To test the Pyro solver, I used the default box on which I applied the shelf explosion preset.
First, I ran the sim with OpenCL disabled, then I stopped it, rewound the animation and enabled OCL. In the background, I kept my eyes on htop to monitor the CPU threads, and nvidia-smi to monitor the GPU load.
So the first thing that stroke me was the heavy use of GPU in a non-OpenCL sim. At one point the load reached 61%. The CPU load was, I don't know, around 75%. Hard to tell.
Then, with OpenCL enabled, CPU load decreased to something below 50% of its overall processing power, while the GPU peaked at 24% max.
Image Not Found
(See: pyrofx-test.mp4 attachment)
The simulation was somewhat faster, but not by much. Also, the processing power of CPU and GPU was barely utilized.
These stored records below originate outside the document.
(** * The cuTT Python binding: plan lifecycle of class [cuTT]

    A shallow embedding of [src/python/cutt.cpp]: the result-code printer
    [cuttErrorString], the two constructors of class [cuTT], its destructor
    and its [execute] method, run against a transpose engine that is only
    known through the calls made to it. *)

From Stdlib Require Import ZArith List String Bool Lia.
From Stdlib Require Import Floats.PrimFloat.
Import ListNotations.

Local Open Scope Z_scope.

(** ** Result codes *)

(** Modelled from the spec: the enumeration [cuttResult] of [cutt.h], a header
    that is not among the sources.  A value of the enumeration is an integer;
    the six enumerators are numbered in the order the spec lists them, as C
    numbers an enumeration without initialisers.  Only their being pairwise
    distinct matters below. *)
Definition cuttResult := Z.

Definition CUTT_SUCCESS : cuttResult := 0.
Definition CUTT_INVALID_PLAN : cuttResult := 1.
Definition CUTT_INVALID_PARAMETER : cuttResult := 2.
Definition CUTT_INVALID_DEVICE : cuttResult := 3.
Definition CUTT_INTERNAL_ERROR : cuttResult := 4.
Definition CUTT_UNDEFINED_ERROR : cuttResult := 5.

(** [cuttErrorString]: a [switch] over the six enumerators, each returning its
    text, and the fallback text after the [switch]. *)
Definition cuttErrorString (result : cuttResult) : string :=
  let cuttSuccess := "Success"%string in
  let cuttInvalidPlan := "Invalid plan handle"%string in
  let cuttInvalidParameter := "Invalid input parameter"%string in
  let cuttInvalidDevice :=
    "Execution tried on device different than where plan was created"%string in
  let cuttInternalError := "Internal error"%string in
  let cuttUndefinedError := "Undefined error"%string in
  let cuttUnknownError := "Unknown error"%string in
  if result =? CUTT_SUCCESS then cuttSuccess
  else if result =? CUTT_INVALID_PLAN then cuttInvalidPlan
  else if result =? CUTT_INVALID_PARAMETER then cuttInvalidParameter
  else if result =? CUTT_INVALID_DEVICE then cuttInvalidDevice
  else if result =? CUTT_INTERNAL_ERROR then cuttInternalError
  else if result =? CUTT_UNDEFINED_ERROR then cuttUndefinedError
  else cuttUnknownError.

(** ** Python objects handed over by the caller *)

(** The three objects the binding looks up in [pycuda] and tests the caller's
    arguments against.  The measured constructor tests its arrays against
    [pycuda.gpuarray], which is the module; [execute] tests them against
    [pycuda.gpuarray.GPUArray], the class in that module; streams are tested
    against the class [pycuda.driver.Stream]. *)
Inductive pyclass : Type :=
| pycuda_gpuarray
| pycuda_gpuarray_GPUArray
| pycuda_driver_Stream.

(** A [numpy] dtype object: [dtype::is] compares object identity, [py::str]
    prints it. *)
Record pydtype : Type := {
  dtype_id : Z;
  dtype_str : string
}.

Definition dtype_is (a b : pydtype) : bool := dtype_id a =? dtype_id b.

(** What the binding observes of a [py::object]: whether it is [None], its
    [py::str], the answer of [py::isinstance] for each class, the attributes
    [handle_int], [dtype], [ptr] and [itemsize], and the value [cast<double>]
    yields ([None] when the cast throws).  The integer attributes are held as
    the numbers their casts ([cast<intptr_t>], [cast<size_t>]) yield: an
    object whose pointer or element size does not convert is not described
    here. *)
Record pyobject : Type := {
  is_none : bool;
  py_str : string;
  py_isinstance : pyclass -> bool;
  attr_handle_int : Z;
  attr_dtype : pydtype;
  attr_ptr : Z;
  attr_itemsize : Z;
  cast_double : option float
}.

(** ** The transpose engine, seen through its calls *)

Definition cuttHandle := Z.
Definition cudaStream_t := Z.

(** One call into the engine, with the arguments it was given.  A pointer to a
    [double] is recorded as the value it points to, [NULL] as [None]; the
    untyped pointers of the measured constructor are recorded as addresses. *)
Inductive engine_call : Type :=
| call_cuttInitialize
| call_cuttPlan (rank : Z) (dim permutation : list Z)
    (sizeofType : Z) (stream : cudaStream_t)
| call_cuttPlanMeasure (rank : Z) (dim permutation : list Z)
    (sizeofType : Z) (stream : cudaStream_t)
    (idata odata : Z) (alpha beta : Z)
| call_cuttExecute (plan : cuttHandle) (idata odata : Z)
    (alpha beta : option float)
| call_cuttDestroy (plan : cuttHandle).

(** Modelled from the spec: the engine behind [cutt.h], which is not among the
    sources.  Each planning operation answers with a result code and, when it
    writes through its handle pointer, the handle written; [cuttExecute]
    answers with a result code.  The first argument is the list of calls the
    engine has received before, so an answer may depend on all that happened
    earlier.  [cuttInitialize] and [cuttDestroy] return nothing the binding
    reads. *)
Record Engine : Type := {
  cuttPlan : list engine_call -> Z -> list Z -> list Z -> Z -> cudaStream_t ->
             option cuttHandle * cuttResult;
  cuttPlanMeasure : list engine_call -> Z -> list Z -> list Z -> Z ->
                    cudaStream_t -> Z -> Z -> Z -> Z ->
                    option cuttHandle * cuttResult;
  cuttExecute : list engine_call -> cuttHandle -> Z -> Z ->
                option float -> option float -> cuttResult
}.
Why?
In general there wasn't much of an improvement over my 8-years old GTX 660 Ti.
After giving Pyro a test, I proceeded to Vellum. A colleague of mine has shown me this Twitter thread (https://twitter.com/adamyassienali/status/1350875542174789632), where someone tried to prove that his C4D solution to soft bodies is much superior in terms of speed than Houdini's Vellum and FEM. I downloaded the boot geo the author has posted, prepared a Vellum SOP sim and eventually I came up with this:
Image Not Found
(See: vellum-boot-test.mp4 attachment)
This is based on Vellum struts and proxy geo BTW. I spend several hours tweaking parameters of vellum config nodes as well as vellumbrush solver settings (which I tried to keep at minimal). But that's not the point. The point is that CPU load during sim barely reached 50% per thread (topped occasionally by maybe one thread being utilized at 99%) and GPU was also barely touched, with the load never exceeding 20% (stats are not visible on the video, but I don't have time to re-record the video now). And well, the performance is barely better than in Matt Estela's scene in which he used a GTX 1070 card. Again: why?
Could someone please explain to me the reason behind neither the CPU nor the GPU being fully utilized in both simulations? What do I have to do in order to take full advantage of the processing power of my workstation?